Miglioretti Diana L
Group Health Cooperative, Center for Health Studies, 1730 Minor Ave. Suite 1600, Seattle, Washington 98101, USA.
Biometrics. 2003 Sep;59(3):710-20. doi: 10.1111/1541-0420.00082.
Health status is a complex outcome, often characterized by multiple measures. When assessing changes in health status over time, multiple measures are typically collected longitudinally. Analytic challenges posed by these multivariate longitudinal data are further complicated when the outcomes are combinations of continuous, categorical, and count data. To address these challenges, we propose a fully Bayesian latent transition regression approach for jointly analyzing a mixture of longitudinal outcomes from any distribution. Health status is assumed to be a categorical latent variable, and the multiple outcomes are treated as surrogate measures of the latent health state, observed with error. Using this approach, both baseline latent health state prevalences and the probabilities of transitioning between the health states over time are modeled as functions of covariates. The observed outcomes are related to the latent health states through regression models that include subject-specific effects to account for residual correlation among repeated measures over time, and covariate effects to account for differential measurement of the latent health states. We illustrate our approach with data from a longitudinal study of back pain.
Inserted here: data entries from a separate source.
(** * MovieMeet relay: room presence, playback synchronisation and chat

    A shallow embedding of the relay server (the Express and socket.io
    process: the in-memory [rooms] registry with its fallback HTTP
    endpoints and its push event handlers) and of the client's
    drift-correction handler ([src/components/VideoPlayer.tsx],
    [handleVideoStateUpdate]).

    Modelling conventions.
    - A JavaScript [Map] is an insertion-ordered association list with
      the semantics of [Map.prototype.get/has/set/delete]; the order is
      kept because the handlers stop at the first matching entry and
      serialise [Array.from(room.users.values())].
    - A field that a request body or an event payload may lack is an
      [option]; [None] is JavaScript's [undefined].  Fields that are
      present are strings (identifiers, names, text), IEEE 754 doubles
      (Rocq's primitive [float], for [currentTime]), booleans
      ([isPlaying]) and integer milliseconds since the epoch (dates,
      and the [timestamp] number of a chat post).  An event of the push
      path is taken with its [roomId].
    - The fallback join and leave are given a second time for a
      [username] that is any JSON value (module [Untyped]): there the
      conversion of a username to a string can throw, and the handler's
      [catch] answers 500 with the registry as the handler left it.
    - [Date.now()] / [new Date()] and the random suffix of generated
      identifiers are inputs of a handler ([now], [rnd]); one handler
      invocation reads one instant.
    - What a handler emits is returned as a list of [Emit] records that
      carry the socket.io target as written in the source
      ([io.to(room)], [socket.to(room)], [socket.emit]); [recipients]
      interprets a target against the adapter's room membership. *)

From Stdlib Require Import List String ZArith Bool Lia DecimalString Floats.
Import ListNotations.

Local Open Scope string_scope.
Local Open Scope list_scope.

(** ** JavaScript helpers *)

(** [!s] is false exactly for a present, non-empty string: [required s]
    returns that string when the guard [if (!s) return ...] lets it pass. *)
Definition required (s : option string) : option string :=
  match s with
  | Some x => if (x =? "")%string then None else Some x
  | None => None
  end.

(** Interpolation [${s}] inside a template literal. *)
Definition interp (s : option string) : string :=
  match s with
  | Some x => x
  | None => "undefined"
  end.

(** Strict equality [a === b] on possibly-undefined strings. *)
Definition strict_eq (a b : option string) : bool :=
  match a, b with
  | Some x, Some y => (x =? y)%string
  | None, None => true
  | _, _ => false
  end.

(** [n.toString()] for an integer. *)
Definition toString (z : Z) : string := NilZero.string_of_int (Z.to_int z).

(** ** [Map] with string keys, in insertion order *)
Module JSMap.

Definition t (V : Type) : Type := list (string * V).

Section Ops.
Context {V : Type}.

Fixpoint get (k : string) (m : t V) : option V :=
  match m with
  | [] => None
  | (k', v) :: m' => if (k' =? k)%string then Some v else get k m'
  end.

Definition has (k : string) (m : t V) : bool :=
  match get k m with
  | Some _ => true
  | None => false
  end.

(** An existing key keeps its position, a new key goes last. *)
Fixpoint set (k : string) (v : V) (m : t V) : t V :=
  match m with
  | [] => [(k, v)]
  | (k', v') :: m' =>
      if (k' =? k)%string then (k, v) :: m' else (k', v') :: set k v m'
  end.

Definition delete (k : string) (m : t V) : t V :=
  filter (fun e => negb (fst e =? k)%string) m.

Definition size (m : t V) : nat := List.length m.

Definition values (m : t V) : list V := map snd m.

Definition keys (m : t V) : list string := map fst m.
End Ops.

End JSMap.

(** ** [Set] of strings, in insertion order *)
Module JSSet.

Definition t : Type := list string.

Definition has (x : string) (s : t) : bool :=
  existsb (fun y => (y =? x)%string) s.

Definition add (x : string) (s : t) : t :=
  if has x s then s else s ++ [x].
(** X11.  With a speed of zero the path is never computed: when the first
    time of the track is below the last, [do_interpolate] stays in its
    loop, the time never advancing, and neither [interpolate()] nor
    [start_interpolation()] returns on a path that is not valid. *)
Theorem zero_speed_never_returns (s : KeyFrameInterpolator) :
  F32.is_zero (interpolation_speed_ s) = true ->
  F32.ltb (firstTime s) (lastTime s) = true ->
  forall fuel,
    do_interpolate fuel s (keyframes_ s) = None
    /\ (pathIsValid_ s = false ->
        interpolate fuel s = None /\ start_interpolation fuel s = None).
Proof.
  intros Hv Hlt fuel.
  assert (Hne : keyframes_ s <> []).
  { intros E. unfold firstTime, lastTime in Hlt. rewrite E in Hlt. discriminate. }
  assert (Hz := sample_interval_zero_speed s Hv).
  assert (D : forall s', firstTime s' = firstTime s -> lastTime s' = lastTime s ->
                sample_interval s' = sample_interval s ->
                do_interpolate fuel s' (keyframes_ s) = None).
  { intros s' H1 H2 H3. unfold do_interpolate.
    destruct (updateModifiedFrameValues_some (keyframes_ s) Hne) as (k & -> & _).
    rewrite H1, H2, H3. rewrite sample_loop_zero_step; [reflexivity|exact Hz|exact Hlt]. }
  split; [apply D; reflexivity|]. intros Hp.
  assert (I : interpolate fuel s = None).
  { unfold interpolate. rewrite Hp.
    destruct (Nat.ltb 2 (length (keyframes_ s))).
    - change (keyframes_ (emit _ s)) with (keyframes_ s).
      rewrite D; reflexivity.
    - rewrite D; reflexivity. }
  split; [exact I|]. unfold start_interpolation.
  destruct (keyframes_ s); [congruence|]. rewrite Hp, I. reflexivity.
Qed.

(** X12.  A track of one key frame gives a path of at most one frame:
    [interpolate()] returns after at most two tests of its loop, logs
    nothing, and the frame, if any, is the spline at the time of the key
    frame. *)
Theorem single_key_frame_path (fuel : nat) (s : KeyFrameInterpolator) (k : KeyFrame) :
  keyframes_ s = [k] -> pathIsValid_ s = false ->
  exists s1 k',
    interpolate (S (S fuel)) s = Some s1
    /\ keyframes_ s1 = [k']
    /\ events_ s1 = events_ s
    /\ pathIsValid_ s1 = true
    /\ (interpolated_path_ s1 = []
        \/ exists f, interpolated_path_ s1 = [f]
                     /\ frame_at_time (time_ k) [k'] = Some f).
Proof.
  intros Hk Hp. unfold interpolate. rewrite Hp, Hk. cbn [length Nat.ltb Nat.leb].
  unfold do_interpolate. rewrite Hk.
  destruct (updateModifiedFrameValues_some [k] ltac:(discriminate)) as (k1 & U & L).
  rewrite U. destruct k1 as [|k' [|? ?]]; try discriminate L.
  unfold firstTime, lastTime. rewrite Hk. cbn [last].
  cbn [sample_loop].
  destruct (frame_at_time_some (time_ k) [k'] ltac:(discriminate)) as [f Hf].
  destruct (F32.ltb (time_ k) (F32.add (time_ k) (sample_interval s))).
  - rewrite Hf, ltb_irrefl. unfold smooth. cbn.
    do 2 eexists. split; [reflexivity|]. cbn. repeat split.
    right. exists f. split; [reflexivity|exact Hf].
  - unfold smooth. cbn. do 2 eexists. split; [reflexivity|]. cbn. repeat split.
    left. reflexivity.
Qed.
End ZeroStep.
Definition mergeConfig (l : option PersistedConfig) : Config :=
  match l with
  | None => defaultConfig
  | Some c =>
      {| language := spread (language defaultConfig) (p_language c);
         costPerKwh := spread (costPerKwh defaultConfig) (p_costPerKwh c);
         currencySymbol := spread (currencySymbol defaultConfig) (p_currencySymbol c);
         cleaningIntervalWeeks :=
           spread (cleaningIntervalWeeks defaultConfig) (p_cleaningIntervalWeeks c);
         tempThreshold := spread (tempThreshold defaultConfig) (p_tempThreshold c) |}
  end.

Definition mergeStats (l : option PersistedStats) : Stats :=
  match l with
  | None => defaultStats
  | Some s =>
      {| lastReminderDate := spread (lastReminderDate defaultStats) (p_lastReminderDate s);
         nextMilestoneKwh := spread (nextMilestoneKwh defaultStats) (p_nextMilestoneKwh s);
         bestDay := spread (bestDay defaultStats) (p_bestDay s);
         lastLivenessAlert := spread (lastLivenessAlert defaultStats) (p_lastLivenessAlert s);
         lastTempAlert := spread (lastTempAlert defaultStats) (p_lastTempAlert s) |}
  end.

Definition mergeStatus (l : option PersistedStatus) : Status :=
  match l with
  | None => defaultStatus
  | Some s =>
      {| isSystemDown := spread (isSystemDown defaultStatus) (p_isSystemDown s);
         outageStartTime := spread (outageStartTime defaultStatus) (p_outageStartTime s);
         urgentAlertSent := spread (urgentAlertSent defaultStatus) (p_urgentAlertSent s) |}
  end.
健康状况是一个复杂的结果,通常由多种指标来表征。在评估健康状况随时间的变化时,通常会纵向收集多种指标。当结果是连续数据、分类数据和计数数据的组合时,这些多变量纵向数据带来的分析挑战会更加复杂。为应对这些挑战,我们提出一种完全贝叶斯潜在转变回归方法,用于联合分析来自任何分布的纵向结果的混合数据。健康状况被假定为一个分类潜在变量,多个结果被视为潜在健康状态的替代指标,存在测量误差。使用这种方法,基线潜在健康状态患病率以及随时间在健康状态之间转变的概率都被建模为协变量的函数。观察到的结果通过回归模型与潜在健康状态相关,这些回归模型包括个体特定效应以解释随时间重复测量之间的残差相关性,以及协变量效应以解释潜在健康状态的差异测量。我们用一项背痛纵向研究的数据来说明我们的方法。